REQUIREMENT: Keep to one stretch of the data below, the lines from the one with "intros Hrec%recorded Hreq" up to and including the one with "set (plan := _", and return that stretch exactly.

RECORD EXCERPTS START

Lemma recorded m e m' : MemoryIndex_Record m e = Ok m' → MemoryIndex_Lookup m' (ie_RequestID e) = inr (Some e).
Proof.
  unfold MemoryIndex_Record, MemoryIndex_Lookup. destruct (m !! _); [done|]. intros [= <-]. f_equal. apply lookup_insert_eq.
Qed.

(** Once the outcome of a request is recorded, a later envelope of the same
    request writes nothing, whatever the queue has become: its bytes again get
    the recorded outcome, marked as a replay; other bytes are a conflict. *)
Theorem Apply_retry m m' env digest out ctx env' inputs :
  MemoryIndex_Record m (mkIndexEntry (env_RequestID env) digest out) = Ok m' →
  ctx_Requests ctx = Some (MemoryIndex_Lookup m') → env_RequestID env' = env_RequestID env →
  check_envelope ctx env' = Ok inputs →
  ∃ p, Apply sha256 secret ord ctx env' = Ok p ∧ writes_nothing p ∧
    pl_Outcome p = if decide (Envelope_Sha256 sha256 env' = digest) then replayed_outcome out
                   else bare_outcome (env_RequestID env') OutcomeRequestIDConflict [CodeRequestIDConflict].
Proof.
  intros Hrec%recorded Hreq Hid Hc. cbn [ie_RequestID] in Hrec. rewrite <-Hid in Hrec.
  unfold Apply. cbv zeta. rewrite Hc. cbn [orelse]. destruct inputs as [[queue policy] inv]. unfold replay. rewrite Hreq, Hrec.
  cbn [ie_MutationSha256 ie_Outcome].
  set (plan := _ <| pl_MutationSha256 := _ |>). change (pl_MutationSha256 plan) with (Envelope_Sha256 sha256 env').
  destruct (digest =s _) eqn:Hd; (eexists; split; [done|]; split; [split; [by apply outcome_not_planned|done]|]).
  - apply String.eqb_eq in Hd. by rewrite decide_True.
  - apply String.eqb_neq in Hd. by rewrite decide_False.
Qed.
End retry.

(** ** On the sample *)

Definition sample_hold : Payload := PHold "h" "why" None.

Lemma sample_hold_applied :
  Apply sample_sha256 sample_secret false (sample_context "OWNER") (sample_envelope "OWNER" (Some "a") sample_hold) =
    Ok (sample_plan "OWNER" (Some "a") sample_hold) ∧ Planned (sample_plan "OWNER" (Some "a") sample_hold) = true.
Proof. by vm_compute. Qed.

Lemma sample_summarises : summarises sample_stock.
Proof. apply (built_summarises sample_queue [a_record; b_record] [] None); [by vm_compute|by intros ? ? ? ?]. Qed.

Lemma Apply_authorized_witness : ∃ queue policy inv, context_of (sample_context "OWNER") queue policy inv.
Proof.
  destruct (Apply_authorized sample_sha256 sample_secret false (sample_context "OWNER")
    (sample_envelope "OWNER" (Some "a") sample_hold) (sample_plan "OWNER" (Some "a") sample_hold)) as (q & p & i & H & _);
    [apply sample_hold_applied..|]. exists q, p, i. exact H.
Defined.

Lemma Apply_chains_witness :
  ∃ pre post, pl_Post (sample_plan "OWNER" (Some "a") sample_hold) = Some post ∧
    chains sample_sha256 false (sample_context "OWNER") OpHold pre post.
Proof.
  destruct (Apply_chains sample_sha256 sample_secret false (sample_context "OWNER")
    (sample_envelope "OWNER" (Some "a") sample_hold) (sample_plan "OWNER" (Some "a") sample_hold))
    as (i & pre & post & _ & _ & _ & _ & ? & ?); [apply sample_hold_applied..|discriminate|]. exists pre, post. split; assumption.
Defined.

Lemma Apply_status_witness :
  ∃ pre post, pl_Post (sample_plan "OWNER" (Some "a") sample_hold) = Some post ∧ moves OpHold (phase pre) (phase post).
Proof.
  destruct (Apply_status sample_sha256 sample_secret false (sample_context "OWNER")
    (sample_envelope "OWNER" (Some "a") sample_hold) (sample_plan "OWNER" (Some "a") sample_hold))
    as (pre & post & _ & ? & ?); [apply sample_hold_applied..|discriminate|]. exists pre, post. split; assumption.
Defined.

RECORD EXCERPTS END

ANSWER SPACE:
  intros Hrec%recorded Hreq Hid Hc. cbn [ie_RequestID] in Hrec. rewrite <-Hid in Hrec.
  unfold Apply. cbv zeta. rewrite Hc. cbn [orelse]. destruct inputs as [[queue policy] inv]. unfold replay. rewrite Hreq, Hrec.
  cbn [ie_MutationSha256 ie_Outcome].
  set (plan := _ <| pl_MutationSha256 := _ |>). change (pl_MutationSha256 plan) with (Envelope_Sha256 sha256 env').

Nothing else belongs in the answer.